Ce qui a été d’ailleurs le cas pour Sookwantee G., 73 ans, et souffrant de multiples maladies chroniques. En raison de sa mobilité réduite, elle bénéficie d’une consultation mensuelle d’un médecin de la Sécurité sociale. Mais un soir, elle a dû se rendre en urgence à l’hôpital. Et selon ses dires, elle avait oublié de préciser qu’elle souffrait d’une maladie en particulier. « Dokter ti fini preskrir enn pikir. Zis kan infirmie ti pre pu pik mwa lerla monn rapel pu dir ki mo ena sa malad-la. Infirmie la dir moi si ti met sa pikir-la ek moi, mo ti kapav perdi lavi », soutient la septuagénaire.
Soograh E., 86 ans et souffrant d’un handicap, est parmi les bénéficiaires du service médical à domicile du ministère de la Sécurité sociale depuis plusieurs années. Selon ses dires, elle a reçu plusieurs médecins au fil des années. « À chaque fois qu’un nouveau médecin vient me voir, il recommence à zéro. Je dois à nouveau fournir des informations sur les maladies et les traitements dont je fais l’objet. Heureusement, mes proches ont le réflexe de garder quelques-unes de mes prescriptions. Ce qui facilite un peu la tâche du médecin. Me li pa evidan », soutient-elle.
Health Card
Le Défi Plus a interrogé quelques-uns des médecins de la Sécurité sociale à cet effet. Selon eux, il existe bien un carnet de santé. Il s’agit d’une Health Card sur laquelle sont inscrites des données essentielles : le nom, la date de naissance et l’adresse du patient. Des données additionnelles sur des allergies, les maladies et les médicaments du patient sont aussi inscrites. Le carnet de santé comporte aussi le nom du médecin traitant qui doit, à chaque visite, inscrire la date, le diagnostic et les médicaments prescrits, entre autres (voir photo).
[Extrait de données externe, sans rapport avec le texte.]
Lemma fmtInt_loop_prepends (fuel : nat) :
  forall (buf : string) (v : Z),
    time.fmtInt_loop fuel buf v
    = (time.fmtInt_loop fuel EmptyString v ++ buf)%string.
Proof.
  induction fuel as [| fuel IH]; intros buf v; cbn [time.fmtInt_loop];
    [reflexivity |].
  destruct (0 <? v); [| reflexivity].
  rewrite (IH (String _ buf)), (IH (String _ EmptyString)).
  now rewrite string_append_assoc.
Qed.

Lemma fmtInt_prepends (buf : string) (v : Z) :
  time.fmtInt buf v = (time.fmtInt EmptyString v ++ buf)%string.
Proof.
  unfold time.fmtInt. destruct (v =? 0); [reflexivity |].
  apply fmtInt_loop_prepends.
Qed.

(** X15: for a whole number of seconds, [ttl.MarshalJSON] writes the
    seconds with the unit s, preceded by the minutes with the unit m
    as soon as the duration reaches a minute, and by the hours with the
    unit h as soon as it reaches an hour; no larger unit is used, and
    minutes and seconds are written even when they are zero. *)
Theorem ttl_MarshalJSON_of_whole_seconds (seconds : Z) :
  1 <= seconds ->
  seconds * time.Second < 2 ^ 63 ->
  fst (vault.ttl_MarshalJSON (seconds * time.Second))
  = dq
    ++ (if 0 <? seconds / 3600
        then time.fmtInt EmptyString (seconds / 3600) ++ "h"
        else EmptyString)
    ++ (if 0 <? seconds / 60
        then time.fmtInt EmptyString (seconds / 60 mod 60) ++ "m"
        else EmptyString)
    ++ time.fmtInt EmptyString (seconds mod 60) ++ "s"
    ++ dq.
Proof.
  intros Hpos Hmax. unfold vault.ttl_MarshalJSON. cbn [fst].
  rewrite (Duration_String_whole_seconds seconds Hpos Hmax).
  unfold wholeSecondsText. cbv zeta.
  rewrite Z.div_div by lia. change (60 * 60) with 3600.
  assert (Hq : 0 <= seconds / 60) by (apply Z.div_pos; lia).
  assert (Hle : seconds / 3600 <= seconds / 60).
  { change 3600 with (60 * 60). rewrite <- (Z.div_div seconds 60 60) by lia.
    apply Z.div_le_upper_bound; lia. }
  destruct (Z.ltb_spec 0 (seconds / 60)) as [Hm | Hm];
    [destruct (0 <? seconds / 3600)
    | replace (0 <? seconds / 3600) with false
        by (symmetry; apply Z.ltb_ge; lia)];
    rewrite ?(fmtInt_prepends (String "h" _)),
      ?(fmtInt_prepends (String "m" _)), (fmtInt_prepends "s");
    repeat (progress (rewrite ?string_append_assoc; cbn [String.append]));
    reflexivity.
Qed.

Lemma ttl_MarshalJSON_of_whole_seconds_witness :
  fst (vault.ttl_MarshalJSON (5405 * time.Second))
  = dq ++ "1h30m5s" ++ dq.
Proof.
  refine (ttl_MarshalJSON_of_whole_seconds 5405 _ _);
    vm_compute; first [ reflexivity | discriminate ].
Defined.

(** ** [otherSans.MarshalJSON]: exactly which lists survive *)

Lemma SplitByte_length (s : string) :
  List.length (strings.SplitByte s ","%char) = S (countByte ","%char s).
Proof.
  induction s as [| c s IH]; [reflexivity |].
  cbn [strings.SplitByte countByte].
  destruct (Ascii.eqb c ","%char).
  - cbn [List.length]. now rewrite IH.
  - destruct (strings.SplitByte s ","%char) as [| field fields];
      [discriminate IH | exact IH].
Qed.

Lemma countByte_append (c : ascii) (a b : string) :
  countByte c (a ++ b) = (countByte c a + countByte c b)%nat.
Proof.
  induction a as [| x a IH]; [reflexivity |].
  cbn [String.append countByte]. rewrite IH. lia.
Qed.

Lemma countByte_commaFree (s : string) :
  countByte ","%char s = O <-> vault.commaFree s = true.
Proof.
  induction s as [| c s IH]; [split; reflexivity |].
  cbn [countByte vault.commaFree].
  destruct (Ascii.eqb c ","%char); cbn [negb andb Nat.add].
  - split; intros H; discriminate H.
  - exact IH.
Qed.

Lemma countByte_Join (o : list string) :
  o <> [] ->
  forallb vault.commaFree o = false ->
  (List.length o <= countByte ","%char (strings.Join o ","))%nat.
Proof.
  induction o as [| e rest IH]; intros Hne Hcomma; [contradiction |].
  cbn [forallb] in Hcomma.
  destruct rest as [| e' rest'].
  - cbn [forallb] in Hcomma. rewrite andb_true_r in Hcomma.
    cbn [strings.Join List.length].
    destruct (countByte ","%char e) eqn:Hcount; [| lia].
    apply countByte_commaFree in Hcount. congruence.
  - rewrite Join_cons by discriminate.
    rewrite !countByte_append.
    change (countByte ","%char ",") with 1%nat.
    destruct (forallb vault.commaFree (e' :: rest')) eqn:Hrest.
    + rewrite andb_true_r in Hcomma.
      destruct (countByte ","%char e) eqn:Hcount.
      * apply countByte_commaFree in Hcount. congruence.
      * assert (Hsplit := SplitByte_length (strings.Join (e' :: rest') ",")).
        rewrite SplitByte_Join in Hsplit by (try discriminate; exact Hrest).
        cbn [List.length] in *. lia.
    + specialize (IH ltac:(discriminate) eq_refl).
      cbn [List.length] in *. lia.
Qed.

(** X16: reading back what [otherSans.MarshalJSON] wrote, by splitting
    the text between the quotes on commas, gives the original list
    exactly when the list has at least one element and no element
    holds a comma; empty elements do survive. *)
Theorem otherSans_MarshalJSON_round_trip_exactly (o : vault.otherSans) :
  vault.otherSans_decode (fst (vault.otherSans_MarshalJSON o)) = Some o
  <-> (o <> [] /\ forallb vault.commaFree o = true).
Proof.
  unfold vault.otherSans_decode.
  change (fst (vault.otherSans_MarshalJSON o))
    with (dq ++ strings.Join o "," ++ dq)%string.
  rewrite unquote_quoted. cbn [option_map]. unfold vault.splitOnCommas.
  split.
  - intros Hback. injection Hback as Hback.
    assert (Hne : o <> []) by (intros ->; discriminate Hback).
    split; [exact Hne |].
    destruct (forallb vault.commaFree o) eqn:Hfree; [reflexivity |].
    pose proof (countByte_Join o Hne Hfree) as Hcount.
    pose proof (SplitByte_length (strings.Join o ",")) as Hlen.
    rewrite Hback in Hlen. lia.
  - intros [Hne Hfree]. now rewrite SplitByte_Join.
Qed.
Toutefois, selon notre enquête, tous les patients n’en disposent pas, le carnet de santé n’étant pas toujours disponible. La dernière fois que les médecins en ont obtenu remonte à 2021. « Nous n’en avons pas obtenu en 2022 et tout récemment, il nous a été dit que les carnets de santé étaient à nouveau disponibles, à récupérer à la Elderly Unit du ministère », indique un médecin.
Ce que nous a confirmé un haut fonctionnaire de ce ministère. « Nous avons demandé aux médecins d’assurer que chacun de leur patient dispose d’un carnet de santé et nous avons insisté sur le fait que le carnet soit dûment rempli à chaque visite. C’est important surtout pour ceux qui vont effectuer des examens médicaux à domicile, afin qu’ils puissent avoir un aperçu de l’évolution de l’état de santé du patient. Le carnet est aussi pratique lorsqu’un médecin doit se faire remplacer par un de ses collègues », déclare-t-il.
Dossier
En sus du carnet de santé, le haut fonctionnaire explique que chaque patient suivi par un médecin de la Sécurité sociale dispose d’un dossier. Ce qui n’était pas le cas dans le passé. Selon ses dires, auparavant, les médecins notaient les conditions de chaque patient qu’ils suivaient dans leur propre carnet.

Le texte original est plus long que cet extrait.